_What is being asked_. Please output the entries below without altering a single character.

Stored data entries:

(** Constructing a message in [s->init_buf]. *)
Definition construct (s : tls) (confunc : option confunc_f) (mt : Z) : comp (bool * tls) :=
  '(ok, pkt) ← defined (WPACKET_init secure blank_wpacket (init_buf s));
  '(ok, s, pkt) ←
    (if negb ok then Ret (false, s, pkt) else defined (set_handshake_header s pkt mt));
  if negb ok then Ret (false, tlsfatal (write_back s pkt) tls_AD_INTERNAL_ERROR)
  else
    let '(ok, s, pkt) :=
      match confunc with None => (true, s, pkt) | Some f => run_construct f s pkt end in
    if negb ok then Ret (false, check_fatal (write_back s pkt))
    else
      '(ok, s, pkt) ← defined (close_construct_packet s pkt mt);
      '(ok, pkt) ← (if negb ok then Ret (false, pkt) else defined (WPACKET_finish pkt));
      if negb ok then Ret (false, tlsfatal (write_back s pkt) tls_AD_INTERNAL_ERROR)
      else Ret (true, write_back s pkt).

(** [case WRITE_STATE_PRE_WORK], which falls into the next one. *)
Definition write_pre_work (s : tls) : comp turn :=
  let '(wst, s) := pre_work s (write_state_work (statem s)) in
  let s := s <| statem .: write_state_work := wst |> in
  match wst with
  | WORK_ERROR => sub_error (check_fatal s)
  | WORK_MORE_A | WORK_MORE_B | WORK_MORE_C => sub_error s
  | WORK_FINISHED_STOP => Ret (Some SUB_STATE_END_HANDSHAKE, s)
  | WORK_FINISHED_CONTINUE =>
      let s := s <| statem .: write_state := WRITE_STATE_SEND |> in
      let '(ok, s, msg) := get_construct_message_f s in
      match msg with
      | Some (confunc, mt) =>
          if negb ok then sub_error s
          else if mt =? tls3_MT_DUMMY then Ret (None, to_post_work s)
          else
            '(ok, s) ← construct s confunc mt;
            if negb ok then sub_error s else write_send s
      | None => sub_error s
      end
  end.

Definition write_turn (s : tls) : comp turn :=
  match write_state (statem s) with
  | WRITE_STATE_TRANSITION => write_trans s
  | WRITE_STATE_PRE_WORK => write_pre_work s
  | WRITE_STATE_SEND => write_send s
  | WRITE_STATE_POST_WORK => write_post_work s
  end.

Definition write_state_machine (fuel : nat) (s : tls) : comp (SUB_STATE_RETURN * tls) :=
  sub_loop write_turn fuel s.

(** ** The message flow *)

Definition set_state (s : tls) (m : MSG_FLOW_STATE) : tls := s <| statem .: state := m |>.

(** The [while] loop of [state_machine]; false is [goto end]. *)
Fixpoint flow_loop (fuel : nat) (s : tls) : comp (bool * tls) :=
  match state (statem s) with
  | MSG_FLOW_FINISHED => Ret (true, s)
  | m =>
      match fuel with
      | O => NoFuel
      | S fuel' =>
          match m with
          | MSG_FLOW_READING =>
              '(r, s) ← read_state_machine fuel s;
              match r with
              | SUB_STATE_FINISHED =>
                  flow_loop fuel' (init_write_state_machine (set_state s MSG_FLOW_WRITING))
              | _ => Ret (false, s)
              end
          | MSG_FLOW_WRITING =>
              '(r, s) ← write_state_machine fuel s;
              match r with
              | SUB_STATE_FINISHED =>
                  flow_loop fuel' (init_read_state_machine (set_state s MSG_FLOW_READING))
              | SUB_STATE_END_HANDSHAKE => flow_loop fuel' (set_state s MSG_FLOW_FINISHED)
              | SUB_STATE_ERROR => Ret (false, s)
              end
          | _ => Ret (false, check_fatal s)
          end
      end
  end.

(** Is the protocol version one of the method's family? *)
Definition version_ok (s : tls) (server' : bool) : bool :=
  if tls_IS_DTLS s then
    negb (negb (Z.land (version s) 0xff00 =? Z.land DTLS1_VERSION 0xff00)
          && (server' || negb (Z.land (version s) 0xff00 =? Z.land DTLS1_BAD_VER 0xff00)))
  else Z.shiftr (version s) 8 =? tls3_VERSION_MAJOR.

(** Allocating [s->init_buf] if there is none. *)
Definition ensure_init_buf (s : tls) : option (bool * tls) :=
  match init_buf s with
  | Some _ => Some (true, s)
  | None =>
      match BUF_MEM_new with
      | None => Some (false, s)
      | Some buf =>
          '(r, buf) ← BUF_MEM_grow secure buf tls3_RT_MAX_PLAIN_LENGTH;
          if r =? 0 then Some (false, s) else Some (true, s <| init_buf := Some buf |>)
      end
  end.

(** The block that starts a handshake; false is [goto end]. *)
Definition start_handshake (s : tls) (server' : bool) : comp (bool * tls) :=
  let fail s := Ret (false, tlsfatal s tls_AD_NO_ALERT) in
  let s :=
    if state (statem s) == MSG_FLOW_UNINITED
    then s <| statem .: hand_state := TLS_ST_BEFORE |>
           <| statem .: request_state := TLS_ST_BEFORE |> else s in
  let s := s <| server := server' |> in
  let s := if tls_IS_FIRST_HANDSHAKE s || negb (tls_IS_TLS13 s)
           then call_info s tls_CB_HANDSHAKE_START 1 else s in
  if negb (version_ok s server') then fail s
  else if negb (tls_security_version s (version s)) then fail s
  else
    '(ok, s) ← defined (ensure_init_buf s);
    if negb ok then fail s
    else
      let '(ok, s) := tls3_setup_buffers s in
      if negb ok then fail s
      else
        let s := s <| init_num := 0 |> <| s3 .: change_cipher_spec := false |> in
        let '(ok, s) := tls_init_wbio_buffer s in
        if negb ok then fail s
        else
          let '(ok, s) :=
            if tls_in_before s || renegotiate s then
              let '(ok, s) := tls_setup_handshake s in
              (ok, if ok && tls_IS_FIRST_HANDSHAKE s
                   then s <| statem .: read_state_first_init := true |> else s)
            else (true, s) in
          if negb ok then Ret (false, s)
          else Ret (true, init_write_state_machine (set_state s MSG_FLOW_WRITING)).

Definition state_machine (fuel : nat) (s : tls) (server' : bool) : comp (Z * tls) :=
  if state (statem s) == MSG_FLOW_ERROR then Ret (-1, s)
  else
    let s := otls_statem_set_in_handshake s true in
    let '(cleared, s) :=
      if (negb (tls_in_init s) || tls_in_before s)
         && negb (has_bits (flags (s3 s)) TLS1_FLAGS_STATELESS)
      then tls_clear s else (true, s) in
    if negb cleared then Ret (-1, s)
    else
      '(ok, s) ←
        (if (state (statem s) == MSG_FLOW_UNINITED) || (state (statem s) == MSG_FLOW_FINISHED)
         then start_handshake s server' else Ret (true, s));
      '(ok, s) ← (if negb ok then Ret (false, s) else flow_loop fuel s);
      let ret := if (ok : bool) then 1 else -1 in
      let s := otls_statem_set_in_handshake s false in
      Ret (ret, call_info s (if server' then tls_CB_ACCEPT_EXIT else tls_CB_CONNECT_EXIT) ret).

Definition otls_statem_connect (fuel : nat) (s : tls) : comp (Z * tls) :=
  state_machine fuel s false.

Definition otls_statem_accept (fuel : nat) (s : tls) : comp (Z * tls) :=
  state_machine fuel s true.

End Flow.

_Answer box_.
(** Constructing a message in [s->init_buf]. *)
Definition construct (s : tls) (confunc : option confunc_f) (mt : Z) : comp (bool * tls) :=
  '(ok, pkt) ← defined (WPACKET_init secure blank_wpacket (init_buf s));
  '(ok, s, pkt) ←
    (if negb ok then Ret (false, s, pkt) else defined (set_handshake_header s pkt mt));
  if negb ok then Ret (false, tlsfatal (write_back s pkt) tls_AD_INTERNAL_ERROR)
  else
    let '(ok, s, pkt) :=
      match confunc with None => (true, s, pkt) | Some f => run_construct f s pkt end in
    if negb ok then Ret (false, check_fatal (write_back s pkt))
    else
      '(ok, s, pkt) ← defined (close_construct_packet s pkt mt);
      '(ok, pkt) ← (if negb ok then Ret (false, pkt) else defined (WPACKET_finish pkt));
      if negb ok then Ret (false, tlsfatal (write_back s pkt) tls_AD_INTERNAL_ERROR)
      else Ret (true, write_back s pkt).

(** [case WRITE_STATE_PRE_WORK], which falls into the next one. *)
Definition write_pre_work (s : tls) : comp turn :=
  let '(wst, s) := pre_work s (write_state_work (statem s)) in
  let s := s <| statem .: write_state_work := wst |> in
  match wst with
  | WORK_ERROR => sub_error (check_fatal s)
  | WORK_MORE_A | WORK_MORE_B | WORK_MORE_C => sub_error s
  | WORK_FINISHED_STOP => Ret (Some SUB_STATE_END_HANDSHAKE, s)
  | WORK_FINISHED_CONTINUE =>
      let s := s <| statem .: write_state := WRITE_STATE_SEND |> in
      let '(ok, s, msg) := get_construct_message_f s in
      match msg with
      | Some (confunc, mt) =>
          if negb ok then sub_error s
          else if mt =? tls3_MT_DUMMY then Ret (None, to_post_work s)
          else
            '(ok, s) ← construct s confunc mt;
            if negb ok then sub_error s else write_send s
      | None => sub_error s
      end
  end.

Definition write_turn (s : tls) : comp turn :=
  match write_state (statem s) with
  | WRITE_STATE_TRANSITION => write_trans s
  | WRITE_STATE_PRE_WORK => write_pre_work s
  | WRITE_STATE_SEND => write_send s
  | WRITE_STATE_POST_WORK => write_post_work s
  end.

Definition write_state_machine (fuel : nat) (s : tls) : comp (SUB_STATE_RETURN * tls) :=
  sub_loop write_turn fuel s.

(** ** The message flow *)

Definition set_state (s : tls) (m : MSG_FLOW_STATE) : tls := s <| statem .: state := m |>.

(** The [while] loop of [state_machine]; false is [goto end]. *)
Fixpoint flow_loop (fuel : nat) (s : tls) : comp (bool * tls) :=
  match state (statem s) with
  | MSG_FLOW_FINISHED => Ret (true, s)
  | m =>
      match fuel with
      | O => NoFuel
      | S fuel' =>
          match m with
          | MSG_FLOW_READING =>
              '(r, s) ← read_state_machine fuel s;
              match r with
              | SUB_STATE_FINISHED =>
                  flow_loop fuel' (init_write_state_machine (set_state s MSG_FLOW_WRITING))
              | _ => Ret (false, s)
              end
          | MSG_FLOW_WRITING =>
              '(r, s) ← write_state_machine fuel s;
              match r with
              | SUB_STATE_FINISHED =>
                  flow_loop fuel' (init_read_state_machine (set_state s MSG_FLOW_READING))
              | SUB_STATE_END_HANDSHAKE => flow_loop fuel' (set_state s MSG_FLOW_FINISHED)
              | SUB_STATE_ERROR => Ret (false, s)
              end
          | _ => Ret (false, check_fatal s)
          end
      end
  end.

(** Is the protocol version one of the method's family? *)
Definition version_ok (s : tls) (server' : bool) : bool :=
  if tls_IS_DTLS s then
    negb (negb (Z.land (version s) 0xff00 =? Z.land DTLS1_VERSION 0xff00)
          && (server' || negb (Z.land (version s) 0xff00 =? Z.land DTLS1_BAD_VER 0xff00)))
  else Z.shiftr (version s) 8 =? tls3_VERSION_MAJOR.

(** Allocating [s->init_buf] if there is none. *)
Definition ensure_init_buf (s : tls) : option (bool * tls) :=
  match init_buf s with
  | Some _ => Some (true, s)
  | None =>
      match BUF_MEM_new with
      | None => Some (false, s)
      | Some buf =>
          '(r, buf) ← BUF_MEM_grow secure buf tls3_RT_MAX_PLAIN_LENGTH;
          if r =? 0 then Some (false, s) else Some (true, s <| init_buf := Some buf |>)
      end
  end.

(** The block that starts a handshake; false is [goto end]. *)
Definition start_handshake (s : tls) (server' : bool) : comp (bool * tls) :=
  let fail s := Ret (false, tlsfatal s tls_AD_NO_ALERT) in
  let s :=
    if state (statem s) == MSG_FLOW_UNINITED
    then s <| statem .: hand_state := TLS_ST_BEFORE |>
           <| statem .: request_state := TLS_ST_BEFORE |> else s in
  let s := s <| server := server' |> in
  let s := if tls_IS_FIRST_HANDSHAKE s || negb (tls_IS_TLS13 s)
           then call_info s tls_CB_HANDSHAKE_START 1 else s in
  if negb (version_ok s server') then fail s
  else if negb (tls_security_version s (version s)) then fail s
  else
    '(ok, s) ← defined (ensure_init_buf s);
    if negb ok then fail s
    else
      let '(ok, s) := tls3_setup_buffers s in
      if negb ok then fail s
      else
        let s := s <| init_num := 0 |> <| s3 .: change_cipher_spec := false |> in
        let '(ok, s) := tls_init_wbio_buffer s in
        if negb ok then fail s
        else
          let '(ok, s) :=
            if tls_in_before s || renegotiate s then
              let '(ok, s) := tls_setup_handshake s in
              (ok, if ok && tls_IS_FIRST_HANDSHAKE s
                   then s <| statem .: read_state_first_init := true |> else s)
            else (true, s) in
          if negb ok then Ret (false, s)
          else Ret (true, init_write_state_machine (set_state s MSG_FLOW_WRITING)).

Definition state_machine (fuel : nat) (s : tls) (server' : bool) : comp (Z * tls) :=
  if state (statem s) == MSG_FLOW_ERROR then Ret (-1, s)
  else
    let s := otls_statem_set_in_handshake s true in
    let '(cleared, s) :=
      if (negb (tls_in_init s) || tls_in_before s)
         && negb (has_bits (flags (s3 s)) TLS1_FLAGS_STATELESS)
      then tls_clear s else (true, s) in
    if negb cleared then Ret (-1, s)
    else
      '(ok, s) ←
        (if (state (statem s) == MSG_FLOW_UNINITED) || (state (statem s) == MSG_FLOW_FINISHED)
         then start_handshake s server' else Ret (true, s));
      '(ok, s) ← (if negb ok then Ret (false, s) else flow_loop fuel s);
      let ret := if (ok : bool) then 1 else -1 in
      let s := otls_statem_set_in_handshake s false in
      Ret (ret, call_info s (if server' then tls_CB_ACCEPT_EXIT else tls_CB_CONNECT_EXIT) ret).

Definition otls_statem_connect (fuel : nat) (s : tls) : comp (Z * tls) :=
  state_machine fuel s false.

Definition otls_statem_accept (fuel : nat) (s : tls) : comp (Z * tls) :=
  state_machine fuel s true.

End Flow.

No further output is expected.